#### WHAT IS NEEDED
Every single entry below should be reproduced verbatim.

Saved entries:
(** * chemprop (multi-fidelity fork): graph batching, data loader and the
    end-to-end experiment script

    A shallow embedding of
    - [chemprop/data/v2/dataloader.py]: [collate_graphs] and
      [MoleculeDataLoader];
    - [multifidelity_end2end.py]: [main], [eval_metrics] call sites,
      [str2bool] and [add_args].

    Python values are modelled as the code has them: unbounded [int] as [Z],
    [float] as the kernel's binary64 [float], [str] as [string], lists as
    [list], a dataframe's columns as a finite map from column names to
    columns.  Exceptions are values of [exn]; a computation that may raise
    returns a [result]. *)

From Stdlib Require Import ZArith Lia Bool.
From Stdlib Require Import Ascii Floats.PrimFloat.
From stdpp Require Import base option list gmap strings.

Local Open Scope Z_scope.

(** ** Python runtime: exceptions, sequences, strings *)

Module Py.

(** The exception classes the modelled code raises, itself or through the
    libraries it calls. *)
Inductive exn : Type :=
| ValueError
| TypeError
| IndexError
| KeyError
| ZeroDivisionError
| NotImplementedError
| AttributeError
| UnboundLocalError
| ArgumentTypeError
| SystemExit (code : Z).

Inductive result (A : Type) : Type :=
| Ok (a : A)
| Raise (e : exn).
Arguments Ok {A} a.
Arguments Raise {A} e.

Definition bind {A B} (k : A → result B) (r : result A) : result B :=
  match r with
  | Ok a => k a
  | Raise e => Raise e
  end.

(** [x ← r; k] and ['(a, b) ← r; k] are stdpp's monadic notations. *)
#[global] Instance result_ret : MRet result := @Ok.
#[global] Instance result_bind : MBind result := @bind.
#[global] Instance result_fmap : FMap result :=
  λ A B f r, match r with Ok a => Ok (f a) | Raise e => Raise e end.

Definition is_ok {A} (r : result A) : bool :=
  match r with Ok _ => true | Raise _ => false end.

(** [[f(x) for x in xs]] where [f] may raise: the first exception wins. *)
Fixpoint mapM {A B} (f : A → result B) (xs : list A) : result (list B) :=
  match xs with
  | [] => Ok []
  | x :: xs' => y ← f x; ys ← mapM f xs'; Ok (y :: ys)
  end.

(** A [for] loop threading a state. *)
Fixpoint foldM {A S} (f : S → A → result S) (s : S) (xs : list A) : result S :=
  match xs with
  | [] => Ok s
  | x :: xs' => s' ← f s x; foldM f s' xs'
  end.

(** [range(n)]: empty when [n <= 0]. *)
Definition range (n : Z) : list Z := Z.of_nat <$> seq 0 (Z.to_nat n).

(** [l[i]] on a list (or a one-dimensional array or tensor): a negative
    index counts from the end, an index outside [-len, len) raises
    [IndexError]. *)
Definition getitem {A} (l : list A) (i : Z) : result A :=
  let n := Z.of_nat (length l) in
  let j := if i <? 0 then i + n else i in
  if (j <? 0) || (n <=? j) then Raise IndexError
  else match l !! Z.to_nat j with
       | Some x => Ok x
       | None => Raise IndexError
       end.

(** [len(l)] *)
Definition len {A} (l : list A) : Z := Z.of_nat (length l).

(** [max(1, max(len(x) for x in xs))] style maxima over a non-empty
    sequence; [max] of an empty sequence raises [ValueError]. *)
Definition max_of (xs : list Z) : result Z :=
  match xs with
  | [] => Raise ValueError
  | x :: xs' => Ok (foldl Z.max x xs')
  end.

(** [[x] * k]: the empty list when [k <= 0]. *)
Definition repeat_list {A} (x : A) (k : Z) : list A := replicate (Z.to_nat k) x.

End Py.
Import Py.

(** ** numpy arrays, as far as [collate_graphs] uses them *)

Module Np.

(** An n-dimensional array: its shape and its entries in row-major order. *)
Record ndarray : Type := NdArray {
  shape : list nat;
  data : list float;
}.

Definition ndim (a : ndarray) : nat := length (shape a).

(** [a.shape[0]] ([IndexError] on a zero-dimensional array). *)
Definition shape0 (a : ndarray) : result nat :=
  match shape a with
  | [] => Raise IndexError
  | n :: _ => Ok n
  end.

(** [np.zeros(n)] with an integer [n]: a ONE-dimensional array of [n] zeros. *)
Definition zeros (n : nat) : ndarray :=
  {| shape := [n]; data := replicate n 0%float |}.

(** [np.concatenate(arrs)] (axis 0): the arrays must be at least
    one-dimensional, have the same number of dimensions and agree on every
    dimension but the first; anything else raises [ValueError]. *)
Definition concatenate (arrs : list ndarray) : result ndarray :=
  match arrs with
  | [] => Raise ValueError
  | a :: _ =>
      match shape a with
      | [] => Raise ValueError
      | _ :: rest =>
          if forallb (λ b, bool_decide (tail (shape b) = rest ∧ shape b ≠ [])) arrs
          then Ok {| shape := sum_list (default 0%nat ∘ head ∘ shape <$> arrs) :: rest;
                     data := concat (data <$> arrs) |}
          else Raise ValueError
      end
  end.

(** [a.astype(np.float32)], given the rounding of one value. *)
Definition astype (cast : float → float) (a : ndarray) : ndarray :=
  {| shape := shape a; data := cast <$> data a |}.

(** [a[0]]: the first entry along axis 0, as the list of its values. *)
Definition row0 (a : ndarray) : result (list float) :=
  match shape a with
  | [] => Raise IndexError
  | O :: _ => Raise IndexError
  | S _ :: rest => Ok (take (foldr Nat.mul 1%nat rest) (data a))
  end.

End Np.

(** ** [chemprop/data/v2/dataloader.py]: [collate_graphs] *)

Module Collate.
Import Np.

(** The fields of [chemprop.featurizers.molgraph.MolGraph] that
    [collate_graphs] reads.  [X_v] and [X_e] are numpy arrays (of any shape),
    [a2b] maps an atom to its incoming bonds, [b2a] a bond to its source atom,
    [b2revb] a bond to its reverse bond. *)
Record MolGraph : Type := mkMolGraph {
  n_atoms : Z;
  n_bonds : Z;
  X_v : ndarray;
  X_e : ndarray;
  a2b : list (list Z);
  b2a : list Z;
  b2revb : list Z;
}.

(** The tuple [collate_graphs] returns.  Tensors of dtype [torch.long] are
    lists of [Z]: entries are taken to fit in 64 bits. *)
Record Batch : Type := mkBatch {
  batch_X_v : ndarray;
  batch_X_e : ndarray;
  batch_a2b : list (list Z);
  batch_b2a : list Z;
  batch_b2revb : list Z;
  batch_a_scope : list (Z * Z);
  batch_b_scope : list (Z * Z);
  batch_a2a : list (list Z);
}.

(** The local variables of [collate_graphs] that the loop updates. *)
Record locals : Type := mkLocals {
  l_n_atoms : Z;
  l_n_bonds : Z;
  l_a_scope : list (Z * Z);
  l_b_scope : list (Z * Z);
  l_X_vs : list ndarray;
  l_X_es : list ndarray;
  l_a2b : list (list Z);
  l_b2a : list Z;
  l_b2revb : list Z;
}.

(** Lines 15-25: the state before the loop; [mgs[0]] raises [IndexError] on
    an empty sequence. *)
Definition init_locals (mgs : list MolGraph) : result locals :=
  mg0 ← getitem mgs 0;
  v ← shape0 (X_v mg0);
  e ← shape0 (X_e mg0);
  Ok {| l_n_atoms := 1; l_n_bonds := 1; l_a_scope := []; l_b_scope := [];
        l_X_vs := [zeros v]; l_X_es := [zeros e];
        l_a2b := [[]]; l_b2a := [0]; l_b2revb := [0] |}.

#### SOLUTION TO THIS PROBLEM
(** * chemprop (multi-fidelity fork): graph batching, data loader and the
    end-to-end experiment script

    A shallow embedding of
    - [chemprop/data/v2/dataloader.py]: [collate_graphs] and
      [MoleculeDataLoader];
    - [multifidelity_end2end.py]: [main], [eval_metrics] call sites,
      [str2bool] and [add_args].

    Python values are modelled as the code has them: unbounded [int] as [Z],
    [float] as the kernel's binary64 [float], [str] as [string], lists as
    [list], a dataframe's columns as a finite map from column names to
    columns.  Exceptions are values of [exn]; a computation that may raise
    returns a [result]. *)

From Stdlib Require Import ZArith Lia Bool.
From Stdlib Require Import Ascii Floats.PrimFloat.
From stdpp Require Import base option list gmap strings.

Local Open Scope Z_scope.

(** ** Python runtime: exceptions, sequences, strings *)

Module Py.

(** The exception classes the modelled code raises, itself or through the
    libraries it calls. *)
Inductive exn : Type :=
| ValueError
| TypeError
| IndexError
| KeyError
| ZeroDivisionError
| NotImplementedError
| AttributeError
| UnboundLocalError
| ArgumentTypeError
| SystemExit (code : Z).

Inductive result (A : Type) : Type :=
| Ok (a : A)
| Raise (e : exn).
Arguments Ok {A} a.
Arguments Raise {A} e.

Definition bind {A B} (k : A → result B) (r : result A) : result B :=
  match r with
  | Ok a => k a
  | Raise e => Raise e
  end.

(** [x ← r; k] and ['(a, b) ← r; k] are stdpp's monadic notations. *)
#[global] Instance result_ret : MRet result := @Ok.
#[global] Instance result_bind : MBind result := @bind.
#[global] Instance result_fmap : FMap result :=
  λ A B f r, match r with Ok a => Ok (f a) | Raise e => Raise e end.

Definition is_ok {A} (r : result A) : bool :=
  match r with Ok _ => true | Raise _ => false end.

(** [[f(x) for x in xs]] where [f] may raise: the first exception wins. *)
Fixpoint mapM {A B} (f : A → result B) (xs : list A) : result (list B) :=
  match xs with
  | [] => Ok []
  | x :: xs' => y ← f x; ys ← mapM f xs'; Ok (y :: ys)
  end.

(** A [for] loop threading a state. *)
Fixpoint foldM {A S} (f : S → A → result S) (s : S) (xs : list A) : result S :=
  match xs with
  | [] => Ok s
  | x :: xs' => s' ← f s x; foldM f s' xs'
  end.

(** [range(n)]: empty when [n <= 0]. *)
Definition range (n : Z) : list Z := Z.of_nat <$> seq 0 (Z.to_nat n).

(** [l[i]] on a list (or a one-dimensional array or tensor): a negative
    index counts from the end, an index outside [-len, len) raises
    [IndexError]. *)
Definition getitem {A} (l : list A) (i : Z) : result A :=
  let n := Z.of_nat (length l) in
  let j := if i <? 0 then i + n else i in
  if (j <? 0) || (n <=? j) then Raise IndexError
  else match l !! Z.to_nat j with
       | Some x => Ok x
       | None => Raise IndexError
       end.

(** [len(l)] *)
Definition len {A} (l : list A) : Z := Z.of_nat (length l).

(** [max(1, max(len(x) for x in xs))] style maxima over a non-empty
    sequence; [max] of an empty sequence raises [ValueError]. *)
Definition max_of (xs : list Z) : result Z :=
  match xs with
  | [] => Raise ValueError
  | x :: xs' => Ok (foldl Z.max x xs')
  end.

(** [[x] * k]: the empty list when [k <= 0]. *)
Definition repeat_list {A} (x : A) (k : Z) : list A := replicate (Z.to_nat k) x.

End Py.
Import Py.

(** ** numpy arrays, as far as [collate_graphs] uses them *)

Module Np.

(** An n-dimensional array: its shape and its entries in row-major order. *)
Record ndarray : Type := NdArray {
  shape : list nat;
  data : list float;
}.

Definition ndim (a : ndarray) : nat := length (shape a).

(** [a.shape[0]] ([IndexError] on a zero-dimensional array). *)
Definition shape0 (a : ndarray) : result nat :=
  match shape a with
  | [] => Raise IndexError
  | n :: _ => Ok n
  end.

(** [np.zeros(n)] with an integer [n]: a ONE-dimensional array of [n] zeros. *)
Definition zeros (n : nat) : ndarray :=
  {| shape := [n]; data := replicate n 0%float |}.

(** [np.concatenate(arrs)] (axis 0): the arrays must be at least
    one-dimensional, have the same number of dimensions and agree on every
    dimension but the first; anything else raises [ValueError]. *)
Definition concatenate (arrs : list ndarray) : result ndarray :=
  match arrs with
  | [] => Raise ValueError
  | a :: _ =>
      match shape a with
      | [] => Raise ValueError
      | _ :: rest =>
          if forallb (λ b, bool_decide (tail (shape b) = rest ∧ shape b ≠ [])) arrs
          then Ok {| shape := sum_list (default 0%nat ∘ head ∘ shape <$> arrs) :: rest;
                     data := concat (data <$> arrs) |}
          else Raise ValueError
      end
  end.

(** [a.astype(np.float32)], given the rounding of one value. *)
Definition astype (cast : float → float) (a : ndarray) : ndarray :=
  {| shape := shape a; data := cast <$> data a |}.

(** [a[0]]: the first entry along axis 0, as the list of its values. *)
Definition row0 (a : ndarray) : result (list float) :=
  match shape a with
  | [] => Raise IndexError
  | O :: _ => Raise IndexError
  | S _ :: rest => Ok (take (foldr Nat.mul 1%nat rest) (data a))
  end.

End Np.

(** ** [chemprop/data/v2/dataloader.py]: [collate_graphs] *)

Module Collate.
Import Np.

(** The fields of [chemprop.featurizers.molgraph.MolGraph] that
    [collate_graphs] reads.  [X_v] and [X_e] are numpy arrays (of any shape),
    [a2b] maps an atom to its incoming bonds, [b2a] a bond to its source atom,
    [b2revb] a bond to its reverse bond. *)
Record MolGraph : Type := mkMolGraph {
  n_atoms : Z;
  n_bonds : Z;
  X_v : ndarray;
  X_e : ndarray;
  a2b : list (list Z);
  b2a : list Z;
  b2revb : list Z;
}.

(** The tuple [collate_graphs] returns.  Tensors of dtype [torch.long] are
    lists of [Z]: entries are taken to fit in 64 bits. *)
Record Batch : Type := mkBatch {
  batch_X_v : ndarray;
  batch_X_e : ndarray;
  batch_a2b : list (list Z);
  batch_b2a : list Z;
  batch_b2revb : list Z;
  batch_a_scope : list (Z * Z);
  batch_b_scope : list (Z * Z);
  batch_a2a : list (list Z);
}.

(** The local variables of [collate_graphs] that the loop updates. *)
Record locals : Type := mkLocals {
  l_n_atoms : Z;
  l_n_bonds : Z;
  l_a_scope : list (Z * Z);
  l_b_scope : list (Z * Z);
  l_X_vs : list ndarray;
  l_X_es : list ndarray;
  l_a2b : list (list Z);
  l_b2a : list Z;
  l_b2revb : list Z;
}.

(** Lines 15-25: the state before the loop; [mgs[0]] raises [IndexError] on
    an empty sequence. *)
Definition init_locals (mgs : list MolGraph) : result locals :=
  mg0 ← getitem mgs 0;
  v ← shape0 (X_v mg0);
  e ← shape0 (X_e mg0);
  Ok {| l_n_atoms := 1; l_n_bonds := 1; l_a_scope := []; l_b_scope := [];
        l_X_vs := [zeros v]; l_X_es := [zeros e];
        l_a2b := [[]]; l_b2a := [0]; l_b2revb := [0] |}.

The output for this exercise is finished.